Our role is not to win arguments (it should never be our goal in parenting). It is to model balanced thinking by saying:
“I support peace too. And sometimes history shows that peace requires difficult decisions.”
“I believe in equality. Let’s see how equality functions in different political systems.”
If we encourage our children to keep believing in ideologies while giving them perspective on global complexity, we as a society will grow stronger.
After Showing Them the Harsh World, How Do We Keep Positivity Alive?
This is the most delicate part. We must show them reality without planting fear in them or making them cynical. History is full not only of dictators and wars, but also of reformers, peacemakers, educators, scientists, and ordinary citizens who made life better. The world has swallowed and spat out tyrants before.

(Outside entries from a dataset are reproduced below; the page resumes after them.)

Lemma link_change_inv link s s' x :
  usbnet_link_change link s = Some (x, s') ->
  (l_link s = link /\ s' = s)
  \/ (l_link s <> link /\ l_link s' = link /\ l_log s' = l_log s ++ [if link =? 0 then ADhcpStop else ADhcpStart]).
Proof.
  unfold usbnet_link_change. intros H. run H. destruct (Z.eqb_spec (l_link s) link) as [E|E]; [by injection H as <- <-; left|].
  right. by destruct (Z.land link bit4 =? 0), (Z.land link bit6 =? 0), (link =? 0); run H; injection H as <- <-.
Qed.

Lemma link_change_dhcp link : 0 <= link -> st_rel (keep dhcp_ok) (usbnet_link_change link).
Proof.
  intros Hl s x s' [[_ ->]|(_ & E1 & E2)]%link_change_inv HP; [done|]. unfold dhcp_ok.
  rewrite E1, E2, dhcp_last_snoc by (by case_match). destruct (Z.eqb_spec link 0); lia.
Qed.

Lemma link_change_link link s s' x : usbnet_link_change link s = Some (x, s') -> l_link s' = link.
Proof. by intros [[E ->]|(_ & E & _)]%link_change_inv. Qed.

(** Everything but [usbnet_link_change] leaves the link and the DHCP client alone. *)
Lemma keep_dhcp s s' : l_link s' = l_link s -> l_log s' = l_log s -> keep dhcp_ok s s'.
Proof. unfold keep, dhcp_ok. by intros -> ->. Qed.

Lemma link_of_pos v4 v6 : 0 <= link_of v4 v6.
Proof. unfold link_of. apply Z.lor_nonneg. split; case_match; by vm_compute. Qed.

#[local] Hint Resolve log_dhcp link_change_dhcp link_of_pos keep_dhcp : dial.
#[local] Hint Extern 1 (0 <= 0) => apply Z.le_refl : dial.

Ltac frame_dhcp := frame; auto with dial; try (by apply keep_dhcp).

Lemma setup_dhcp f : st_rel (keep dhcp_ok) (setup f).
Proof. unfold setup. frame_dhcp. Qed.
Lemma get_ip_dhcp f : st_rel (keep dhcp_ok) (get_ip f).
Proof. unfold get_ip. frame_dhcp. Qed.
Lemma deactivate_dhcp f : st_rel (keep dhcp_ok) (deactivate f).
Proof. unfold deactivate. frame_dhcp. Qed.
Lemma registration_dhcp : st_rel (keep dhcp_ok) registration.
Proof. unfold registration. frame_dhcp. Qed.
Lemma main_quit_dhcp : st_rel (keep dhcp_ok) main_quit.
Proof. unfold main_quit. frame_dhcp. Qed.
Lemma shut_down_dhcp : st_rel (keep dhcp_ok) shut_down.
Proof. unfold shut_down. frame_dhcp. apply main_quit_dhcp. Qed.
#[local] Hint Resolve setup_dhcp get_ip_dhcp deactivate_dhcp registration_dhcp main_quit_dhcp shut_down_dhcp : dial.

Lemma passes_dhcp : st_rel (keep dhcp_ok) passes.
Proof. unfold passes, start_v4, start_v6, retry_auth, retry_profile. frame_dhcp. Qed.

Lemma turn_dhcp x : st_rel (keep dhcp_ok) (loop_turn x).
Proof.
  unfold loop_turn, on_signal, sig_start, start_outcome, sig_check, check_v4, check_v6, check_ipv4_address, update_link,
    sig_stop, on_event.
  frame_dhcp; apply passes_dhcp.
Qed.

Lemma main_quit_down s s' x : main_quit s = Some (x, s') -> l_link s' = 0.
Proof. unfold main_quit. intros (? & s1 & E%link_change_link & [= <- <-])%st_bind_inv. exact E. Qed.

Lemma shut_down_down s s' x : shut_down s = Some (x, s') -> l_link s' = 0.
Proof. unfold shut_down. intros H. do 4 (apply st_bind_inv in H as (? & ? & _ & H)). by eapply main_quit_down. Qed.

Lemma passes_quit : st_rel (same l_quit) passes.
Proof. unfold passes, start_v4, start_v6, retry_auth, retry_profile, setup, get_ip, log. frame. Qed.

Lemma check_quit : st_rel (same l_quit) sig_check.
Proof.
  unfold sig_check, check_v4, check_v6, check_ipv4_address, update_link, deactivate, registration, get_ip, log.
  frame; by apply link_change_same.
Qed.

Lemma registration_quit : st_rel (same l_quit) registration.
Proof. unfold registration. frame. Qed.

(** Ending the loop takes the link down. *)
Lemma turn_ended x s s' : l_quit s = false -> loop_turn x s = Some (tt, s') -> ended_down s'.
Proof.
  unfold loop_turn, ended_down. intros Hq H. run H. rewrite Hq in H.
  destruct x as [t|e now| | |[]| |]; try (run H; intros _; by eapply main_quit_down); try (run H; injection H as <-; cbn; by rewrite Hq).
  - unfold on_signal in H. run H. destruct (l_sig s) as [|[] q]; run H; [injection H as <-; by rewrite Hq| | |].
    + unfold sig_start in H. run H. case_match; [injection H as <-; cbn; by rewrite Hq|].
      case_match; [run H; injection H as <-; cbn; by rewrite Hq|].
      apply st_bind_inv in H as (k & s1 & E%passes_quit & H). unfold same in E. cbn in E. rewrite Hq in E.
      unfold start_outcome in H. run H. destruct (_ && disconnected _); [intros _; by eapply shut_down_down|].
      destruct (need s1); [|destruct (connected (l_v4 s1) || connected (l_v6 s1))]; run H; injection H as <-; cbn; by rewrite E.
    + apply check_quit in H. unfold same in H. cbn in H. by rewrite H, Hq.
    + intros _. unfold sig_stop in H. do 3 (apply st_bind_inv in H as (? & ? & _ & H)). by eapply shut_down_down.
  - destruct e; cbn [on_event] in H; try (run H; intros _; by eapply main_quit_down).
    + apply st_bind_inv in H as ([] & s1 & E%registration_quit & H). unfold same in E. rewrite Hq in E. run H.
      destruct (l_ps s1 =? 1), (need s1); run H; injection H as <-; cbn; by rewrite E.
    + run H. destruct (connected (l_v4 s) || connected (l_v6 s)); run H; injection H as <-; cbn; by rewrite Hq.
    + run H. destruct (negb _); run H; injection H as <-; cbn; by rewrite Hq.
  - run H. destruct (l_alarm s); run H; injection H as <-; cbn; by rewrite Hq.
Qed.

(** C22. The DHCP client follows the link: in every state the loop reaches, the last
    DHCP action logged is a start exactly while the link is up and a stop once
    it is down, and when the loop has ended, for whatever reason, the link is
    down and the client was stopped last. *)
Theorem dial_dhcp_follows_link s0 s :
  dhcp_ok s0 -> l_quit s0 = false -> reaches s0 s ->
  dhcp_ok s /\ (l_quit s = true -> l_link s = 0 /\ dhcp_last (l_log s) <> Some ADhcpStart).
Proof.
  intros H0 Hq Hr. assert (dhcp_ok s /\ ended_down s) as [Hd He].
  { induction Hr as [|s x s' _ [IH1 IH2] _ H]; [by split; [|unfold ended_down; rewrite Hq]|].
    split; [by eapply turn_dhcp|]. destruct (l_quit s) eqn:Eq; [|by eapply turn_ended].
    unfold loop_turn in H. run H. rewrite Eq in H. by injection H as <-. }
  split; [done|]. intros E. specialize (He E). split; [done|]. unfold dhcp_ok in Hd. intros E'. rewrite E', He in Hd. lia.
Qed.

(** ** Stopping *)

(** The session is released last. *)
Lemma shut_down_session s s' x : shut_down s = Some (x, s') -> ro_deinit (l_w s) = Some (l_w s').
Proof.
  unfold shut_down, main_quit. intros H. apply st_bind_inv in H as ([] & s1 & H1 & H). run H.
  apply st_bind_inv in H as ([] & s2 & H2 & H). run H. apply st_bind_inv in H as ([] & s3 & H3 & H). run H. injection H as <- <-.
  assert (forall l a b, usbnet_link_change l a = Some (tt, b) -> l_w b = l_w a) as Hl
    by (intros l a b E; by apply (link_change_same l_w l) in E).
  apply Hl in H1, H3. cbn in *. rewrite H3. cbn. revert H2. unfold on_session. cbn. rewrite H1.
  destruct (ro_deinit (l_w s)); cbn; [|done]. by intros [= <-].
Qed.

Lemma deactivate_inv f s s' x :
  deactivate f s = Some (x, s') ->
  l_log s' = l_log s ++ [ADeactivate f] /\ l_link s' = l_link s.
Proof.
  unfold deactivate. intros H. run H. revert H. unfold on_session. cbn.
  destruct (ro_deactivate f (l_w s)) as [w|]; cbn; [|done]. by intros [= <- <-].
Qed.

Lemma deactivate_if (b : bool) f s s' x :
  (if b then deactivate f else mret tt) s = Some (x, s') ->
  l_log s' = l_log s ++ (if b then [ADeactivate f] else []) /\ l_link s' = l_link s.
Proof. destruct b; [apply deactivate_inv|]. intros [= <- <-]. by rewrite app_nil_r. Qed.

Lemma shut_down_log s s' x :
  shut_down s = Some (x, s') -> l_log s' = l_log s ++ (if l_link s =? 0 then [] else [ADhcpStop]) ++ [ADeinit; AQuitReader].
Proof.
  unfold shut_down, main_quit. intros H. apply st_bind_inv in H as ([] & s1 & H1 & H). run H.
  apply st_bind_inv in H as ([] & s2 & H2 & H). run H. apply st_bind_inv in H as ([] & s3 & H3 & H). run H. injection H as <- <-.
  assert (l_log s2 = l_log s1 ++ [ADeinit] /\ l_link s2 = l_link s1) as [E2 L2].
  { revert H2. unfold on_session. cbn. destruct (ro_deinit (l_w s1)); cbn; [|done]. by intros [= <-]. }
  pose proof (link_change_link _ _ _ _ H1) as L1.
  apply link_change_inv in H3 as [[_ ->]|(N3 & _)]; cbn in *; [|congruence]. rewrite E2.
  apply link_change_inv in H1 as [[E ->]|(N & _ & E)]; [rewrite E|rewrite E, (proj2 (Z.eqb_neq _ _) N)]; cbn;
    by rewrite <-!(assoc_L (++)).
Qed.

(** A stop signal closes exactly what is open: the loop ends with the link down,
    and what it did in this turn is, in order, to deactivate the IPv4 call if it
    is wanted and connected, the IPv6 call if it is wanted, connected and a call
    of its own, to stop the DHCP client unless the link was down already, to
    release the session and to tell the reader to quit. *)
Theorem dial_stop_closes t q s s' :
  l_quit s = false -> l_sig s = SIG_EVENT_STOP :: q -> loop_turn (TSignal t) s = Some (tt, s') ->
  l_quit s' = true /\ l_link s' = 0 /\
  l_log s' = l_log s
    ++ (if l_en4 s && connected (l_v4 s) then [ADeactivate IpFamilyV4] else [])
    ++ (if l_en6 s && connected (l_v6 s) && negb (shares_v4 s) then [ADeactivate IpFamilyV6] else [])
    ++ (if l_link s =? 0 then [] else [ADhcpStop]) ++ [ADeinit; AQuitReader].
Proof.
  unfold loop_turn, on_signal. intros Hq Hs H. run H. rewrite Hq in H. run H. rewrite Hs in H. run H.
  unfold sig_stop in H. unfold dgets in H. rewrite st_bind_gets in H.
  apply st_bind_inv in H as ([] & s1 & [E1 L1]%deactivate_if & H).
  apply st_bind_inv in H as ([] & s2 & [E2 L2]%deactivate_if & H).
  split; [by eapply shut_down_quits|]. split; [by eapply shut_down_down|].
  apply shut_down_log in H. rewrite H, E2, E1, L2, L1. cbn [l_log l_link set_l_alarm set_l_sig id]. by rewrite <-!(assoc_L (++)).
Qed.

(** ** Invariants of the session *)

(** What a session promises: each of its operations keeps [I]. *)
Class SessionInv (I : W -> Prop) : Prop := {
  si_init w r w' : I w -> ro_init w = Some (r, w') -> I w';
  si_prepare p w p' w' : I w -> ro_prepare p w = Some (p', w') -> I w';
  si_loopback op x y w r w' : ro_loopback = Some op -> I w -> op x y w = Some (r, w') -> I w';
  si_sim op x w r y w' : ro_sim = Some op -> I w -> op x w = Some (r, y, w') -> I w';
  si_pin op x w r w' : ro_pin = Some op -> I w -> op x w = Some (r, w') -> I w';
  si_getprofile op a b p w q o w' : ro_getprofile = Some op -> I w -> op a b p w = Some (q, o, w') -> I w';
  si_setprofile op p o w r w' : ro_setprofile = Some op -> I w -> op p o w = Some (r, w') -> I w';
  si_setup a b p f w r q w' : I w -> ro_setup a b p f w = Some (r, q, w') -> I w';
  si_getip f c w r d w' : I w -> ro_getip f c w = Some (r, d, w') -> I w';
  si_query f x w r y w' : I w -> ro_query f x w = Some (r, y, w') -> I w';
  si_deactivate f w w' : I w -> ro_deactivate f w = Some w' -> I w';
  si_registration x w r w' : I w -> ro_registration x w = Some (r, w') -> I w';
  si_poll w w' : I w -> ro_poll w = Some w' -> I w';
  si_deinit w w' : I w -> ro_deinit w = Some w' -> I w';
  si_clear w : I w -> I (ro_clear_conflict w) }.

Section SessionInv.
Context (I : W -> Prop) `{!SessionInv I}.

Definition holds (s : dl) : Prop := I (l_w s).

Lemma session_holds {A} (f : W -> option (A * W)) :
  (forall w x w', I w -> f w = Some (x, w') -> I w') -> st_rel (keep holds) (on_session f).
Proof.
  intros Hf s x s'. unfold on_session. destruct (f (l_w s)) as [[y w]|] eqn:E; [|done]. intros [= <- <-] HI. by eapply Hf.
Qed.

Lemma keep_holds s s' : l_w s' = l_w s -> keep holds s s'.
Proof. unfold keep, holds. by intros ->. Qed.

(** An operation whose results are regrouped around the session. *)
Ltac session_op :=
  let w := fresh in let y := fresh in let w' := fresh in let HI := fresh in let E := fresh in
  apply session_holds; intros w y w' HI E; cbn in E;
  lazymatch type of E with
  | (?m ≫= _) = _ => let Em := fresh in destruct m as [?|] eqn:Em; cbn in E; [|discriminate E];
      repeat match goal with p : (_ * _)%type |- _ => destruct p end; cbn in E; simplify_eq
  | _ => idtac
  end.

Ltac inv_step :=
  lazymatch goal with
  | |- st_rel _ (on_session _) => idtac
  | |- keep _ _ _ => apply keep_holds; reflexivity
  | _ => frame1
  end.
Ltac inv_frame := repeat inv_step; unfold log, dmod; repeat inv_step.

It will do it again.
Our task is not to raise children who are afraid of leaders like Putin or Gaddafi. Our task is to raise children who are wiser and ethically stronger than them. Start today with teaching them:
- To judge systems, not skin color.
- To criticize ideas, not religions.
- To separate religion from extremism and ideologies from fanaticism.
In just a few decades, our children will run our companies, schools, and countries. They will inherit a complex world. We cannot prepare them by pretending complexity does not exist. The only way to help them see the whole picture is by:
- Educating ourselves.
- Discussing openly with them.
- Encouraging critical thinking.
- Allowing disagreement.
- Debating respectfully and not punishing them for their beliefs.
- Teaching historical awareness.
Despite the global “good vibes only” trends, our goal is to raise thinking adults, adults who can hold peace in one hand and realism in the other. Adults who can challenge propaganda with knowledge and facts. Adults who can belong to a group without losing their individuality. Adults who will build high functioning systems on idealism that is mixed with structural implementation, and not on fake news, fear, and ego.
The world will continue to face uncertainty. But if we do our work well, the next generation will not be fragile in front of it. They will be ready.